Exercise:
Beginning with the line that includes "(c :: a, scope)" and ending with the last line of the listing below, write out each line exactly, with no other output.

====================

(* ===== verification/ClientAddress.v ===== *)
(** * ClientAddress: the identity a request is counted under

    Models [_client_identity] of [interfaces/http/middleware/rate_limit.py] with
    what it uses of the standard library's [ipaddress]: the two parsers (scope
    identifiers, IPv4 suffixes and [::] included), [ipv4_mapped] and
    [compressed].  A refusal, an [AddressValueError], is [None]. *)

From S2P Require Import Prelude Text Decimal.
Local Open Scope prog_scope.

Definition DOT : N := 46.
Definition COLON : N := 58.
Definition PERCENT : N := 37.
Definition SLASH : N := 47.

(** ** IPv4 *)
(** [_parse_octet] *)
Definition parse_octet (s : pystr) : option N :=
  if bool_decide (s = []) || negb (forallb is_09 s) || (3 <? length s) then None
  else if negb (bool_decide (s = u "0")) && match s with c :: _ => (c =? 48)%N | [] => false end then None
  else let n := digits_value s in if (255 <? n)%N then None else Some n.
Definition ipv4_int (s : pystr) : option N :=
  let octets := split_on DOT s [] in
  if length octets =? 4 then of_digits 256 <$> mapM parse_octet octets else None.
Definition ipv4_text (n : N) : pystr := join (u ".") (map decimal (to_digits 256 4 n)).

(** ** IPv6 *)
(** [_parse_hextet]; [int("", 16)] raises. *)
Definition parse_hextet (s : pystr) : option N :=
  if 4 <? length s then None else match s with [] => None | _ => hex_parse s end.
(** ["%x"] of a 16-bit number *)
Fixpoint drop_zeros (s : pystr) : pystr :=
  match s with c :: ((_ :: _) as t) => if (c =? 48)%N then drop_zeros t else s | _ => s end.
Definition hex_text (n : N) : pystr := drop_zeros (hex_of 4 n).
(** The empty parts between the endpoints, by index. *)
Fixpoint empty_parts (i : nat) (l : list pystr) : list nat :=
  match l with [] => [] | p :: l => if bool_decide (p = []) then i :: empty_parts (S i) l else empty_parts (S i) l end.
Definition is_empty (p : option pystr) : bool := bool_decide (p = Some []).
(** An IPv4 suffix becomes two hextets. *)
Definition expand_suffix (parts : list pystr) : option (list pystr) :=
  match list.last parts with
  | Some p =>
      if bool_decide (DOT ∈ p) then n ← ipv4_int p; Some (removelast parts ++ [hex_text (n / 65536); hex_text (n mod 65536)])
      else Some parts
  | None => Some parts
  end.
Definition hextets_value (parts : list pystr) (hi skipped lo : nat) : option N :=
  a ← mapM parse_hextet (take hi parts);
  b ← mapM parse_hextet (drop (length parts - lo) parts);
  Some (of_digits 65536 (a ++ replicate skipped 0%N ++ b)).
Definition ipv6_int (s : pystr) : option N :=
  let parts := split_on COLON s [] in
  if length parts <? 3 then None
  else
    parts ← expand_suffix parts;
    if 9 <? length parts then None
    else
      match empty_parts 1 (removelast (tail parts)) with
      | [] =>
          if negb (length parts =? 8) || is_empty (head parts) || is_empty (list.last parts) then None
          else hextets_value parts 8 0 0
      | [skip_index] =>
          let hi := if is_empty (head parts) then skip_index - 1 else skip_index in
          let lo := if is_empty (list.last parts) then length parts - skip_index - 2 else length parts - skip_index - 1 in
          if (is_empty (head parts) && negb (hi =? 0)) || (is_empty (list.last parts) && negb (lo =? 0)) || (8 <? hi + lo + 1) then None
          else hextets_value parts hi (8 - (hi + lo)) lo
      | _ => None
      end.
(** [_split_scope_id] *)
Fixpoint partition_percent (s : pystr) : pystr * option pystr :=
  match s with
  | [] => ([], None)
  | c :: s => if (c =? PERCENT)%N then ([], Some s) else let '(a, scope) := partition_percent s in (c :: a, scope)
  end.
Definition scope_ok (scope : option pystr) : bool :=
  match scope with Some t => negb (bool_decide (t = [])) && negb (bool_decide (PERCENT ∈ t)) | None => true end.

====================

Your solution:
  | c :: s => if (c =? PERCENT)%N then ([], Some s) else let '(a, scope) := partition_percent s in (c :: a, scope)
  end.
Definition scope_ok (scope : option pystr) : bool :=
  match scope with Some t => negb (bool_decide (t = [])) && negb (bool_decide (PERCENT ∈ t)) | None => true end.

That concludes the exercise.